Exercise requirements
Take the entries below and print, exactly, the stretch from the line containing "split; [exact Hin|]. cbn" through the line containing "split; [|exact Hd].", both included.

Data in this exercise
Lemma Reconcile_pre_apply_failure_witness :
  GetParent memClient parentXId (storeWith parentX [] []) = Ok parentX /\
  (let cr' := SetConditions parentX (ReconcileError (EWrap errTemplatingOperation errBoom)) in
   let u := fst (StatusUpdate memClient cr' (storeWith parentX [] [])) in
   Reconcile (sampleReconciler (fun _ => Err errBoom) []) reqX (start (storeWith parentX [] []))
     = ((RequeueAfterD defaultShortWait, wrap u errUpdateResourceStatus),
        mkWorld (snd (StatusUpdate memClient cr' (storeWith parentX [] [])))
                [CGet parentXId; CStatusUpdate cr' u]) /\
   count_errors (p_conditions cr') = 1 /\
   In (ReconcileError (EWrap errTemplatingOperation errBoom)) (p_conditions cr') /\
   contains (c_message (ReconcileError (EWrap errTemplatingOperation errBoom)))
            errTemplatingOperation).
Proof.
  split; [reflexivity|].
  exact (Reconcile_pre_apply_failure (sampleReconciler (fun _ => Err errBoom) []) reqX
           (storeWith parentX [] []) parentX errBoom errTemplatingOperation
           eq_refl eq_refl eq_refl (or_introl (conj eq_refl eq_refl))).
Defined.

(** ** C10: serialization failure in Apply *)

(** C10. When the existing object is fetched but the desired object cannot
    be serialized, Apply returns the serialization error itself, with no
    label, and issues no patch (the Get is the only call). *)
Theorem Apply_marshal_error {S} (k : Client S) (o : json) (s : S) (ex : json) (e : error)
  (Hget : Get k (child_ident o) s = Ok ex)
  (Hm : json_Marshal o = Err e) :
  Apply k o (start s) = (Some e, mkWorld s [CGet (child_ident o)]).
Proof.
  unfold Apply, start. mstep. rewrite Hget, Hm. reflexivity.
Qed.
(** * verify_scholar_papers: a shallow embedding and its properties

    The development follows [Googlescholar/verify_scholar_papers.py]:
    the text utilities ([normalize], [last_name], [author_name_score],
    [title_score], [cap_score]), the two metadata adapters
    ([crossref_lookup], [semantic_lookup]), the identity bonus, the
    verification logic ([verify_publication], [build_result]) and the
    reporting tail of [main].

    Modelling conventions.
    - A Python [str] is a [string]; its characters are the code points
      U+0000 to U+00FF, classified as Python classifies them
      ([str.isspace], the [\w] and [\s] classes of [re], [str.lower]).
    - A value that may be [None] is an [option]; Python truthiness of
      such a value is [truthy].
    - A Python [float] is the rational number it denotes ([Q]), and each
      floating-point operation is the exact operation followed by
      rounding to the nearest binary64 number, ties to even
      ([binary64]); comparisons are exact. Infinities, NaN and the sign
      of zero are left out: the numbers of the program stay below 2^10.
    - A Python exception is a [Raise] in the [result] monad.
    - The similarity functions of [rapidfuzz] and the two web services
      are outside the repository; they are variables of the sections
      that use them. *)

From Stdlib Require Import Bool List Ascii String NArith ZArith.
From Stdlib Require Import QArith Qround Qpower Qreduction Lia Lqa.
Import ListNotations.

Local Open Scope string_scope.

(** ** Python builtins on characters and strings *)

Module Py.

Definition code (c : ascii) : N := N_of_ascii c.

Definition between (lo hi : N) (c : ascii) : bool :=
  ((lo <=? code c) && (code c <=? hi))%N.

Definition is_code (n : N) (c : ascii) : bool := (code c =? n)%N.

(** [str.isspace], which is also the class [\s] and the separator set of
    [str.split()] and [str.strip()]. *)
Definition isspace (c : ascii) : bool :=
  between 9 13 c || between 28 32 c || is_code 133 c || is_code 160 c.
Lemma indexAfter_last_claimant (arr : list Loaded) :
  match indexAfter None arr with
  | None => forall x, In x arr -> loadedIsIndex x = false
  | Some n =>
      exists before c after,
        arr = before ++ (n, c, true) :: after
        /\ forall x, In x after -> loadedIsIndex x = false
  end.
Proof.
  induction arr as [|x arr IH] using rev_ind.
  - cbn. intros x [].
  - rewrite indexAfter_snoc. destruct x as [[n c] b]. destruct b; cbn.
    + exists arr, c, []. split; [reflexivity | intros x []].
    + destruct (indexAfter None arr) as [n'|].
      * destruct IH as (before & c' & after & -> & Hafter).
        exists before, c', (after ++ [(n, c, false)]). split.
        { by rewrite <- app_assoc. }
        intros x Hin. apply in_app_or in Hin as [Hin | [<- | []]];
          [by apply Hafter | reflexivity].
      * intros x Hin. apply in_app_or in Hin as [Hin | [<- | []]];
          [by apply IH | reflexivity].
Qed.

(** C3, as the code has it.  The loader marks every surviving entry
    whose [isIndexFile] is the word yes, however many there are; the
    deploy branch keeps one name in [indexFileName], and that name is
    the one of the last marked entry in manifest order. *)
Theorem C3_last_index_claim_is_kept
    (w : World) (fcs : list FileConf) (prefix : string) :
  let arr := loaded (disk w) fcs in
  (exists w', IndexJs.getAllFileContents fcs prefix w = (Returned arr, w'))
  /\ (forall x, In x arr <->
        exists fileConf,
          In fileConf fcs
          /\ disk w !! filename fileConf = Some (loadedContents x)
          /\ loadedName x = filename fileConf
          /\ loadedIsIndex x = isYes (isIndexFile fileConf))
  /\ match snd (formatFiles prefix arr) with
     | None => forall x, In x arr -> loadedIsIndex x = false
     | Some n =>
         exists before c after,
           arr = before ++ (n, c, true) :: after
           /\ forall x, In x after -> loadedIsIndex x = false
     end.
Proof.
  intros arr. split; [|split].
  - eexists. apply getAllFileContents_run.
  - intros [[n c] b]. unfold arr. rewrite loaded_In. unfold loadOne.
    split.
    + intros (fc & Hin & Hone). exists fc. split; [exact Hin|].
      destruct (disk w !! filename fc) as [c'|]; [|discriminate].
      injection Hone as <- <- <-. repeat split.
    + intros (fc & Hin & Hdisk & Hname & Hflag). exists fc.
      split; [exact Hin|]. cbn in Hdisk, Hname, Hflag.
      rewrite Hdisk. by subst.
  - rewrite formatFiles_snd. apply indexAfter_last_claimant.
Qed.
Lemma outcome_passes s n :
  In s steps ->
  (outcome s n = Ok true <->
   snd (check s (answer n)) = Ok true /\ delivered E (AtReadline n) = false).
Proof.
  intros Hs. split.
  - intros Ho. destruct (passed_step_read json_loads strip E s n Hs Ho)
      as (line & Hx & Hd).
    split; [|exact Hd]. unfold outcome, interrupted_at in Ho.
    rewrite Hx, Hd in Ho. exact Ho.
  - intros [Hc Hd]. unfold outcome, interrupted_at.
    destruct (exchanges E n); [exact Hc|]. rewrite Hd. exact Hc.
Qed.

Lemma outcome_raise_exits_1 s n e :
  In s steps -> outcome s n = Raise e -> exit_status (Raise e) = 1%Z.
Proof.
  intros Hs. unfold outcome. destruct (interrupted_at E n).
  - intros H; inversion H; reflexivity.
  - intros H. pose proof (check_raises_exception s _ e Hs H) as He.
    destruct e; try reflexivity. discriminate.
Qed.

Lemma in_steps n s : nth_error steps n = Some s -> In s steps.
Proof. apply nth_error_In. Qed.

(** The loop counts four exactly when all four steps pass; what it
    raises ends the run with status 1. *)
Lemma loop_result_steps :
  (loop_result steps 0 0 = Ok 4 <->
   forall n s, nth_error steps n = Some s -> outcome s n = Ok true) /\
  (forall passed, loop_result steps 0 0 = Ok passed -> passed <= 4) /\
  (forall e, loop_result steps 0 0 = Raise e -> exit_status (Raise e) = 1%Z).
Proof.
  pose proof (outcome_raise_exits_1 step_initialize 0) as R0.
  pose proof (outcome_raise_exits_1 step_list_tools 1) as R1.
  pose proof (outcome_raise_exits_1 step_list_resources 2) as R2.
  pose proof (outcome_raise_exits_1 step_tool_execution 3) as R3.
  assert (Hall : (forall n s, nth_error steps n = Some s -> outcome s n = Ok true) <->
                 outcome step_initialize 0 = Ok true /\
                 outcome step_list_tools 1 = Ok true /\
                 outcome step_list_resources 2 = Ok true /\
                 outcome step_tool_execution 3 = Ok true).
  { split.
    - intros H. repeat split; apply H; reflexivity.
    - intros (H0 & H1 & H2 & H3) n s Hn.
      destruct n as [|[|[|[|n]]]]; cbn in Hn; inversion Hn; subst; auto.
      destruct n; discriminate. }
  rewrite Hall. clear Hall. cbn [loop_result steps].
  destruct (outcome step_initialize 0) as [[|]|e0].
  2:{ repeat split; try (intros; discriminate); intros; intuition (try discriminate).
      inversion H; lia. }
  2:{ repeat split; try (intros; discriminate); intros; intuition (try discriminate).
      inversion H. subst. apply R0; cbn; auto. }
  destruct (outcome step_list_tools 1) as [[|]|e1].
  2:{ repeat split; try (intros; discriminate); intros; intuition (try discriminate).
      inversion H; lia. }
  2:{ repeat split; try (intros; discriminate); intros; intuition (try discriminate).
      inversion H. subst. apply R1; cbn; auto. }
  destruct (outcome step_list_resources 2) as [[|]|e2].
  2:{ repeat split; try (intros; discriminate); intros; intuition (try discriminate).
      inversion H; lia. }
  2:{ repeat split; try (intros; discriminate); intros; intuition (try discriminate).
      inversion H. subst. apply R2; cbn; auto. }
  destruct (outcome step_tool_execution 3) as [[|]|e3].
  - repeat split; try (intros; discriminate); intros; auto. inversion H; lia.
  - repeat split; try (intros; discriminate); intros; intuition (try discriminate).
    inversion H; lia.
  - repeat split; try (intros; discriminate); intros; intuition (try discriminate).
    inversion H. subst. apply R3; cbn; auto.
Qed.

Task output
      split; [exact Hin|]. cbn in Hdisk, Hname, Hflag.
      rewrite Hdisk. by subst.
  - rewrite formatFiles_snd. apply indexAfter_last_claimant.
Qed.
Lemma outcome_passes s n :
  In s steps ->
  (outcome s n = Ok true <->
   snd (check s (answer n)) = Ok true /\ delivered E (AtReadline n) = false).
Proof.
  intros Hs. split.
  - intros Ho. destruct (passed_step_read json_loads strip E s n Hs Ho)
      as (line & Hx & Hd).
    split; [|exact Hd]. unfold outcome, interrupted_at in Ho.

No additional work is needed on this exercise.